Between 25 and 27 million of small entrepreneurships are responsible for the existence of 60 to 80 percent of jobs in America. Small businesses have a 50 percent success of maintaining in the first years since the founding. Also, some recent studies have shown that small businesses give more patents than bigger companies. We may all think that the big companies are the ones that drive the economy. But, in fact, over half of the country’s working population is employed by a small business firm. The reason for this is simple. People are naturally production orientated, they have ideas, thoughts, and they should be given a chance to put those ideas to work. The benefits of that are multiple. The economy has a new startup company. We have a factor of self-employment and the opportunity for new job positions. And the economy has another player with a certain market. Even the Obama Administration has focused on supporting the further development of small businesses.

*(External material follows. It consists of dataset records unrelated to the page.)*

(* ===== verification/Balancer.v ===== *)
(** * The load balancer

    Model of class [Balancer] (src/balancer.h, src/balancer.cc). The vector of
    event managers is represented by the [GetEventerAmount] of each of them,
    and a returned [EventManager*] by its index in the vector. Index 0 is the
    manager of the main thread, which only accepts. *)

From stdpp Require Import prelude list.
From S2P Require Import Prelude.

Definition kRoundRobin : Z := 0.
Definition kMinEvents : Z := 1.

Record Balancer := mkBalancer { strategy_ : Z; cursor_ : Z }.

Definition Balancer_new (strategy : Z) : Balancer := mkBalancer strategy 0.
Definition SetStrategy (strategy : Z) (b : Balancer) : Balancer := mkBalancer strategy (cursor_ b).

(** Element [i] of the vector [event_managers_]. *)
Definition event_manager_at (ems : list Z) (i : Z) : result Z :=
  match zlookup i ems with Some amount => Ok amount | None => Fault OutOfBounds end.

(** The loop over [i = 2, 3, ...]; [cursor_] is assigned in its body. *)
Fixpoint min_events_loop (ems : list Z) (idxs : list nat) (pos min_evts cursor : Z)
    : result Z :=
  match idxs with
  | [] => Ok cursor
  | i :: idxs =>
      amount ← event_manager_at ems (Z.of_nat i);
      let '(pos, min_evts) :=
        if amount <? min_evts then (Z.of_nat i, u32 (s32 amount)) else (pos, min_evts) in
      min_events_loop ems idxs pos min_evts pos
  end.

Definition PickOneEventManager (ems : list Z) (b : Balancer) : result (Z * Balancer) :=
  let evt_mng_num := zlen ems in
  cursor ←
    (if strategy_ b =? kRoundRobin then
       let c := cursor_ b +u 1 in
       Ok (if evt_mng_num <=? c then 1 else c)
     else if strategy_ b =? kMinEvents then
       min_evts ← event_manager_at ems 1;
       min_events_loop ems (seq 2 (length ems - 2)) 1 min_evts (cursor_ b)
     else Ok (cursor_ b));
  _ ← event_manager_at ems cursor;
  Ok (cursor, mkBalancer (strategy_ b) cursor).

(** ** Round robin *)

Fixpoint picks (n : nat) (ems : list Z) (b : Balancer) : result (list Z * Balancer) :=
  match n with
  | O => Ok ([], b)
  | S n =>
      '(i, b) ← PickOneEventManager ems b;
      '(rest, b) ← picks n ems b; Ok (i :: rest, b)
  end.

Lemma event_manager_at_ok ems i :
  0 <= i < zlen ems -> exists amount, event_manager_at ems i = Ok amount /\ zlookup i ems = Some amount.
Proof.
  intros Hi. unfold event_manager_at, zlookup, zlen in *.
  rewrite (proj2 (Z.ltb_ge _ _)) by lia.
  destruct (lookup_lt_is_Some_2 ems (Z.to_nat i)) as [a ->]; [lia | eauto].
Qed.

(** The manager after [c], among [1 .. n - 1]. *)
Definition next_io (n c : Z) : Z := if n <=? c + 1 then 1 else c + 1.

Lemma pick_round_robin ems c :
  2 <= zlen ems < 2 ^ 64 -> 0 <= c < zlen ems ->
  PickOneEventManager ems (mkBalancer kRoundRobin c)
    = Ok (next_io (zlen ems) c, mkBalancer kRoundRobin (next_io (zlen ems) c)).
Proof.
  intros Hn Hc. unfold PickOneEventManager, next_io; simpl. rewrite u64_small by lia.
  destruct (event_manager_at_ok ems (if zlen ems <=? c + 1 then 1 else c + 1)) as (a & -> & _);
    [cases_cmp | done].
Qed.

Lemma next_io_mod n j :
  2 <= n -> 0 <= j -> next_io n (1 + j mod (n - 1)) = 1 + (j + 1) mod (n - 1).
Proof.
  intros Hn Hj. pose proof (Z.mod_pos_bound j (n - 1)).
  rewrite <- Zplus_mod_idemp_l. set (r := j mod (n - 1)) in *. unfold next_io.
  destruct (Z.leb_spec n (1 + r + 1)).
  - replace (r + 1) with (n - 1) by lia. rewrite Z_mod_same_full. lia.
  - rewrite Z.mod_small; lia.
Qed.

Lemma picks_round_robin ems k j :
  2 <= zlen ems < 2 ^ 64 -> 0 <= j ->
  picks k ems (mkBalancer kRoundRobin (1 + j mod (zlen ems - 1)))
    = Ok (map (fun i => 1 + (j + 1 + Z.of_nat i) mod (zlen ems - 1)) (seq 0 k),
          mkBalancer kRoundRobin (1 + (j + Z.of_nat k) mod (zlen ems - 1))).
Proof.
  intros Hn. revert j. induction k as [| k IH]; intros j Hj; cbn [picks].
  - by rewrite Z.add_0_r.
  - pose proof (Z.mod_pos_bound j (zlen ems - 1)).
    rewrite pick_round_robin by lia. rewrite next_io_mod by lia. simpl.
    rewrite IH by lia. simpl. rewrite Z.add_0_r. do 3 f_equal.
    + rewrite <- seq_shift, map_map. apply map_ext. intros. do 2 f_equal. lia.
    + rewrite Nat2Z.inj_succ. do 2 f_equal. lia.
Qed.

(** With at least one I/O thread, the round-robin balancer never picks the
    main thread's manager and hands out the others in turn: the k-th pick
    after the start is manager [1 + k mod (n - 1)]. *)
Theorem round_robin_in_turn ems k :
  2 <= zlen ems < 2 ^ 64 ->
  exists b, picks k ems (Balancer_new kRoundRobin)
    = Ok (map (fun i => 1 + Z.of_nat i mod (zlen ems - 1)) (seq 0 k), b).
Proof.
  intros Hn. destruct k as [| k]; [by eexists |]. cbn [picks].
  unfold Balancer_new. rewrite pick_round_robin by lia.
  assert (next_io (zlen ems) 0 = 1 + 0 mod (zlen ems - 1)) as Hs
    by (rewrite Z.mod_0_l by lia; unfold next_io; cases_cmp).
  rewrite Hs. cbn [mbind result_bind]. rewrite picks_round_robin by lia.
  eexists. simpl. do 2 f_equal. rewrite <- seq_shift, map_map.
  f_equal. apply map_ext. intros i. do 2 f_equal. lia.
Qed.

Lemma round_robin_in_turn_witness :
  exists b, picks 5 [0; 0; 0] (Balancer_new kRoundRobin) = Ok ([1; 2; 1; 2; 1], b).
Proof. apply (round_robin_in_turn [0; 0; 0] 5). vm_compute. split; [discriminate | done]. Defined.

(** ** Least loaded *)

(** [pos] is the first I/O manager below [upto] with the least amount. *)
Definition first_min (ems : list Z) (upto pos : Z) : Prop :=
  1 <= pos < upto /\
  exists m, zlookup pos ems = Some m /\
    forall i a, 1 <= i < upto -> zlookup i ems = Some a -> m <= a /\ (i < pos -> m < a).

Lemma first_min_extend ems k pos m a :
  first_min ems k pos -> zlookup pos ems = Some m -> zlookup k ems = Some a ->
  first_min ems (k + 1) (if a <? m then k else pos).
Proof.
  intros (Hp & m' & Hm' & Hmin) Hm Ha. rewrite Hm in Hm'. injection Hm' as <-.
  destruct (Z.ltb_spec a m); (split; [lia |]).
  - exists a. split; [done |]. intros i c Hi Hc.
    destruct (decide (i = k)) as [-> | Hne]; [rewrite Ha in Hc; injection Hc as <-; lia |].
    destruct (Hmin i c); [lia | done | lia].
  - exists m. split; [done |]. intros i c Hi Hc.
    destruct (decide (i = k)) as [-> | Hne]; [rewrite Ha in Hc; injection Hc as <-; lia |].
    destruct (Hmin i c); [lia | done | lia].
Qed.

Lemma min_events_loop_ok ems n k pos m cursor :
  Forall (fun a => 0 <= a < 2 ^ 32) ems -> Z.of_nat (k + n) <= zlen ems ->
  first_min ems (Z.of_nat k) pos -> zlookup pos ems = Some m ->
  (n = O -> cursor = pos) ->
  exists c, min_events_loop ems (seq k n) pos m cursor = Ok c /\
    first_min ems (Z.of_nat (k + n)) c.
Proof.
  intros Hu. revert k pos m cursor.
  induction n as [| n IH]; intros k pos m cursor Hn Hf Hm Hc; simpl.
  - rewrite Hc by done. exists pos. split; [done |]. by rewrite Nat.add_0_r.
  - destruct (event_manager_at_ok ems (Z.of_nat k)) as (a & Hat & Ha); [lia |].
    rewrite Hat. simpl.
    assert (0 <= a < 2 ^ 32) as Hr.
    { apply zlookup_Some in Ha as [_ Ha]. by eapply (Forall_lookup_1 _ _ _ _ Hu). }
    assert (u32 (s32 a) = a) as Ha32.
    { unfold u32, s32. rewrite mod_sext. by apply Z.mod_small. }
    pose proof (first_min_extend _ _ _ _ _ Hf Hm Ha) as Hf'.
    replace (k + S n)%nat with (S k + n)%nat by lia.
    destruct (a <? m); rewrite ?Ha32;
      (apply (IH (S k)); [lia | by replace (Z.of_nat (S k)) with (Z.of_nat k + 1) by lia | done | done]).
Qed.

(** With at least two I/O threads, the least-events balancer returns the
    first I/O manager that holds the fewest connections, and remembers it. *)
Theorem min_events_least_loaded ems c :
  3 <= zlen ems -> Forall (fun a => 0 <= a < 2 ^ 32) ems ->
  exists i, PickOneEventManager ems (mkBalancer kMinEvents c) = Ok (i, mkBalancer kMinEvents i) /\
    first_min ems (zlen ems) i.
Proof.
  intros Hn Hu. unfold PickOneEventManager; simpl.
  destruct (event_manager_at_ok ems 1) as (m & -> & Hm); [lia |]. simpl.
  destruct (min_events_loop_ok ems (length ems - 2) 2 1 m c) as (i & -> & Hf);
    [done | unfold zlen in *; lia | | done | unfold zlen in *; lia |].
  - split; [lia |]. exists m. split; [done |]. intros i a Hi Ha.
    assert (i = 1) as -> by lia. rewrite Hm in Ha. injection Ha as <-. lia.
  - replace (Z.of_nat (2 + (length ems - 2))) with (zlen ems) in Hf by (unfold zlen in *; lia).
    destruct (event_manager_at_ok ems i) as (a & Ha & _); [destruct Hf; lia |].
    simpl. rewrite Ha. simpl. eauto.
Qed.

Lemma min_events_least_loaded_witness :
  exists i, PickOneEventManager [9; 4; 2; 2] (mkBalancer kMinEvents 0)
      = Ok (i, mkBalancer kMinEvents i) /\ first_min [9; 4; 2; 2] 4 i.
Proof.
  apply (min_events_least_loaded [9; 4; 2; 2] 0); [vm_compute; discriminate |].
  repeat constructor; lia.
Defined.

(** Pools without a spare I/O thread: with a single event manager both
    strategies read past the vector; with one I/O thread the least-events
    strategy never assigns its choice and keeps returning the manager of the
    main thread. *)
Theorem small_pools_misdirected a0 a1 c :
  0 <= a0 -> 0 <= c < 2 ^ 63 ->
  PickOneEventManager [a0] (mkBalancer kRoundRobin c) = Fault OutOfBounds /\
  PickOneEventManager [a0] (mkBalancer kMinEvents c) = Fault OutOfBounds /\
  PickOneEventManager [a0; a1] (Balancer_new kMinEvents) = Ok (0, Balancer_new kMinEvents).
Proof.
  intros Ha Hc. split_and!; [| done | done].
  unfold PickOneEventManager; simpl. rewrite u64_small by lia. unfold zlen; simpl.
  by rewrite (proj2 (Z.leb_le _ _)) by lia.
Qed.

Lemma small_pools_misdirected_witness :
  PickOneEventManager [3] (mkBalancer kRoundRobin 0) = Fault OutOfBounds.
Proof. apply (small_pools_misdirected 3 0 0); lia. Defined.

Finally, we have established and explained the value of small businesses for the American economy. The next step would be to ensure that those entrepreneurships get what they need to grow or to get founded. What would be the resources they need so that they could survive and keep up with the volatile economy? Generally speaking, we need to provide them with the right climate in which they can successfully operate. In order to do that, small businesses should have easy access to various business advisors and capital investment funds. Also, the policy of small regulations and a less complicated tax structure could give small firms a boost. Nowadays, there are different programs and organizations around the US that provide support for the new and existing small companies. Those programs provide tools for smaller companies to become sustainable or remain sustainable and profitable. So, if you are looking to put your idea into a business venture, now would be a great time to do it.